Porque Manuel colocaba las cosas en su sitio, sin impostación. Mariano Picón Salas no era Picón
Salas, con mayúsculas, sino, dicho con cariño, "el tuerto Mariano". Roland Barthes no era el
maitre de penser de la francofilia académica, era "el doctorrrrr Barrrrthes", así con las erres
arrastradas, dicho como sus amigos hablan del "doctor Velásquez" para referirse cálidamente a
Ramón J., el ex presidente historiador.

Fue un intelectual fuera de serie que, para hablar en venezolano, nunca se las echó.

Con el mismo entusiasmo daba una conferencia magistral en una universidad, asistía a un
programa de televisión banal, escribía religiosamente su columna semanal sobre el habla
venezolana en una revista del hogar como Estampas, colaboraba en las selectas páginas del Papel
Literario de El Nacional , ejercía su condición de miembro de la Academia Venezolana de la
Lengua o disfrutaba como le acompañé muchas veces, allá por los años ochenta una medianoche
de bohemia en Sabana Grande, con gente mucho más joven que él, a la que protegía y orientaba,
mientras escuchábamos felices al chino Valera Mora declamar sus poemas desenfadados.
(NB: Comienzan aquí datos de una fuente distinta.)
(* ===== verification/PyText.v ===== *)
(** * Texts

    The methods of [str] and the matching of small patterns that the scripts
    and the metrics endpoint use, on lists of characters below 256 (letters,
    digits and word characters are the ASCII ones), and what they guarantee. *)
From S2P Require Import Prelude PyValue Effects PyTime Url.

(** ** Characters *)

(** [str.isspace] below 256, which is also [\s] *)
Definition is_space (c : Ascii.ascii) : bool :=
  let n := code c in
  (Nat.leb 9 n && Nat.leb n 13) || (Nat.leb 28 n && Nat.leb n 32) || Nat.eqb n 133 || Nat.eqb n 160.

(** The separators of [str.splitlines]. *)
Definition is_line_break (c : Ascii.ascii) : bool :=
  let n := code c in (Nat.leb 10 n && Nat.leb n 13) || (Nat.leb 28 n && Nat.leb n 30) || Nat.eqb n 133.

Definition is_letter (c : Ascii.ascii) : bool := is_lower c || is_upper c.
Definition is_word (c : Ascii.ascii) : bool := is_letter c || is_digit c || is_char 95 c.

(** ** Methods of [str] *)

Definition strip_text (l : text_chars) : text_chars :=
  reverse (drop_leading is_space (reverse (drop_leading is_space l))).

(** The longest prefix of characters of [p]. *)
Definition take_leading (p : Ascii.ascii → bool) (l : text_chars) : text_chars := (break (λ c, negb (p c)) l).1.

(** [l.startswith(p)] *)
Fixpoint starts_with (p l : text_chars) : bool :=
  match p, l with
  | [], _ => true
  | x :: p, y :: l => bool_decide (x = y) && starts_with p l
  | _ :: _, [] => false
  end.

(** [l.removeprefix(p)], [l.removesuffix(p)] *)
Definition removeprefix (p l : text_chars) : text_chars := if starts_with p l then drop (length p) l else l.
Definition removesuffix (p l : text_chars) : text_chars := reverse (removeprefix (reverse p) (reverse l)).

(** [p in l] *)
Fixpoint occurs (p l : text_chars) : bool :=
  starts_with p l || match l with [] => false | _ :: l => occurs p l end.

(** [l.replace(old, new)] of a non-empty [old]: [skip] characters of an
    occurrence are still to be passed over. *)
Fixpoint replace_from (old new : text_chars) (skip : nat) (l : text_chars) : text_chars :=
  match l with
  | [] => []
  | c :: l' =>
      match skip with
      | S skip => replace_from old new skip l'
      | O =>
          if starts_with old l then new ++ replace_from old new (length old - 1) l'
          else c :: replace_from old new 0 l'
      end
  end.
Definition replace (old new l : text_chars) : text_chars := replace_from old new 0 l.

(** [l.isdigit()] *)
Definition isdigit (l : text_chars) : bool := negb (bool_decide (l = [])) && forallb is_digit l.

(** [int(l)] of a text of digits *)
Definition int_of (l : text_chars) : Z := foldl (λ n c, 10 * n + (Z.of_nat (code c) - 48)) 0 l.

(** The maximal runs of characters outside [p], the empty ones included:
    [split_on] keeps the run in progress, reversed. *)
Fixpoint split_on (p : Ascii.ascii → bool) (run : text_chars) (l : text_chars) : list text_chars :=
  match l with
  | [] => [reverse run]
  | c :: l => if p c then reverse run :: split_on p [] l else split_on p (c :: run) l
  end.

(** [l.split()] *)
Definition split_words (l : text_chars) : list text_chars :=
  filter (λ w, w ≠ []) (split_on is_space [] l).

(** [l.splitlines()]: a carriage return and line feed are one separator, and a
    separator at the end ends the last line. *)
Fixpoint lines_from (run : text_chars) (l : text_chars) : list text_chars :=
  match l with
  | [] => if bool_decide (run = []) then [] else [reverse run]
  | c :: l' =>
      if is_line_break c then
        reverse run ::
        match l' with
        | d :: l'' => if is_char 13 c && is_char 10 d then lines_from [] l'' else lines_from [] l'
        | [] => []
        end
      else lines_from (c :: run) l'
  end.
Definition splitlines (l : text_chars) : list text_chars := lines_from [] l.

(** ** Searching

    A pattern at a position sees the character before it and the text from it
    on; [\b] compares the two. *)
Definition word_at (l : text_chars) : bool := match l with c :: _ => is_word c | [] => false end.
Definition word_before (prev : option Ascii.ascii) : bool := match prev with Some c => is_word c | None => false end.

Fixpoint search (m : option Ascii.ascii → text_chars → bool) (prev : option Ascii.ascii) (l : text_chars) : bool :=
  m prev l || match l with [] => false | c :: l => search m (Some c) l end.

(** ** What they guarantee *)

Lemma starts_with_spec p l : starts_with p l = true ↔ ∃ b, l = p ++ b.
Proof.
  revert l. induction p as [|x p IH]; intros l; simpl; [split; [by exists l|done]|].
  destruct l as [|y l]; [split; [done|by intros [b [=]]]|].
  rewrite andb_true_iff, bool_decide_eq_true, IH. split.
  - intros [-> [b ->]]. by exists b.
  - intros [b [= -> ->]]. split; [done|by exists b].
Qed.

Lemma occurs_spec p l : occurs p l = true ↔ ∃ a b, l = a ++ p ++ b.
Proof.
  induction l as [|c l IH]; simpl; rewrite orb_true_iff, starts_with_spec.
  - split; [intros [[b Hb]|[=]]; by exists [], b|]. intros (a & b & Hl). left.
    symmetry in Hl. apply app_eq_nil in Hl as [-> Hl]. by exists b.
  - rewrite IH. split.
    + intros [[b Hb]|(a & b & ->)]; [by exists [], b|by exists (c :: a), b].
    + intros ([|d a] & b & Hl); [left; by exists b|right]. injection Hl as -> ->. by exists a, b.
Qed.

(** Whether an occurrence straddles or lies in the parts of a concatenation,
    for a pattern of two characters. *)
Lemma occurs_pair_cons x y c l :
  occurs [x; y] (c :: l) = (bool_decide (x = c) && starts_with [y] l) || occurs [x; y] l.
Proof. done. Qed.

Lemma occurs_pair_app x y l1 l2 :
  occurs [x; y] (l1 ++ l2) =
    occurs [x; y] l1 || occurs [x; y] l2 || (bool_decide (last l1 = Some x) && starts_with [y] l2).
Proof.
  induction l1 as [|c l1 IH]; [simpl; by rewrite orb_false_r|].
  rewrite <-app_comm_cons, !occurs_pair_cons, IH. destruct l1 as [|d l1].
  - replace (bool_decide (last [c] = Some x)) with (bool_decide (x = c)) by (apply bool_decide_ext; split; [by intros ->|by intros [= ->]]).
    simpl. generalize (match l2 with [] => false | d :: _ => bool_decide (y = d) && true end), (bool_decide (x = c)), (occurs [x; y] l2). by intros [] [] [].
  - cbn [last app]. cbn [starts_with]. by rewrite <-!orb_assoc.
Qed.

(** Replacing a pair by a text that neither contains it, nor could complete it
    at either end, leaves no occurrence. *)
Section replace_pair.
Context (x y : Ascii.ascii) (new : text_chars).
Context (Hnew : new ≠ []) (Hin : occurs [x; y] new = false) (Hlast : last new ≠ Some x).
Context (Hhead : starts_with [y] new = false).

Lemma replace_pair_cons c l :
  replace [x; y] new (c :: l) =
    if bool_decide (x = c) && starts_with [y] l then new ++ replace [x; y] new (tail l) else c :: replace [x; y] new l.
Proof.
  unfold replace. cbn [replace_from]. cbn [starts_with]. destruct (bool_decide (x = c)); [|done]. cbn [andb].
  destruct l as [|d l]; [done|]. destruct (bool_decide (y = d)); done.
Qed.

Lemma replace_pair_head l : starts_with [y] (replace [x; y] new l) = true → starts_with [y] l = true.
Proof.
  destruct l as [|c l]; [done|]. rewrite replace_pair_cons. destruct (_ && _).
  - intros Hs. exfalso. destruct new as [|d n]; [done|]. simpl in *. by rewrite Hs in Hhead.
  - done.
Qed.

Lemma replace_pair_gone l : occurs [x; y] (replace [x; y] new l) = false.
Proof.
  enough (Hall : ∀ n l, (length l ≤ n)%nat → occurs [x; y] (replace [x; y] new l) = false) by by eapply Hall.
  clear l. induction n as [|n IH]; intros [|c l] Hl; simpl in Hl; try done; [lia|]. rewrite replace_pair_cons.
  destruct (bool_decide (x = c)) eqn:Ec; cbn [andb].
  - destruct (starts_with [y] l) eqn:Es.
    + rewrite occurs_pair_app, Hin, (bool_decide_false _ Hlast), orb_false_r. apply IH. destruct l; simpl in *; lia.
    + rewrite occurs_pair_cons, IH, orb_false_r by lia. destruct (starts_with [y] (replace _ _ _)) eqn:E; [|apply andb_false_r].
      apply replace_pair_head in E. congruence.
  - by rewrite occurs_pair_cons, Ec, IH by lia.
Qed.
End replace_pair.

(** The character before a position. *)
Definition char_before (prev : option Ascii.ascii) (a : text_chars) : option Ascii.ascii :=
  match last a with Some c => Some c | None => prev end.

Lemma char_before_cons prev c a : char_before prev (c :: a) = char_before (Some c) a.
Proof. unfold char_before. rewrite last_cons. by destruct (last a). Qed.

Lemma search_spec m prev l : search m prev l = true ↔ ∃ a b, l = a ++ b ∧ m (char_before prev a) b = true.
Proof.
  revert prev. induction l as [|c l IH]; intros prev; simpl; rewrite orb_true_iff.
  - split; [intros [?|[=]]; by exists [], []|]. intros (a & b & Hl & Hm). left.
    symmetry in Hl. by apply app_eq_nil in Hl as [-> ->].
  - rewrite IH. split.
    + intros [?|(a & b & -> & Hm)]; [by exists [], (c :: l)|]. exists (c :: a), b. by rewrite char_before_cons.
    + intros ([|d a] & b & Hl & Hm); [left; by rewrite Hl|right]. injection Hl as -> ->. exists a, b. by rewrite <-(char_before_cons prev).
Qed.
La memoria de sus desplantes es extensa y divertida. Pero, para mi gusto, uno de los que mejor
resume el pícaro y disparatado relativismo intelectual del autor de Enciclopedia rústica de
personajes insignificantes de Apure uno de los libros más ingeniosos que se han escrito en el
país es la anécdota aquella del día cuando arribó a Venecia en compañía de su inseparable
Tarcila.

Sobrecogido ante la esplendorosa visión acuática de la capital del Véneto, sólo atinó a exclamar:
"¡Ah! chico, pero esto es como San Fernando cuando lo inunda el Apure".

Desde el pasado martes, Manuel ya no está con nosotros.

No al menos en la realidad ordinaria de quienes seguimos respirando.

Con el pesar que me produce no haberle acompañado en el viaje terreno final, escribo estas notas
desde el extranjero, a manera de agradecimiento y despedida, con la esperanza de que desde
algún lugar esté leyéndolas, extienda los labios hacia delante, abra más aún sus grandes ojos, y
con el tono nasal de siempre diga: "¡Ve tú!".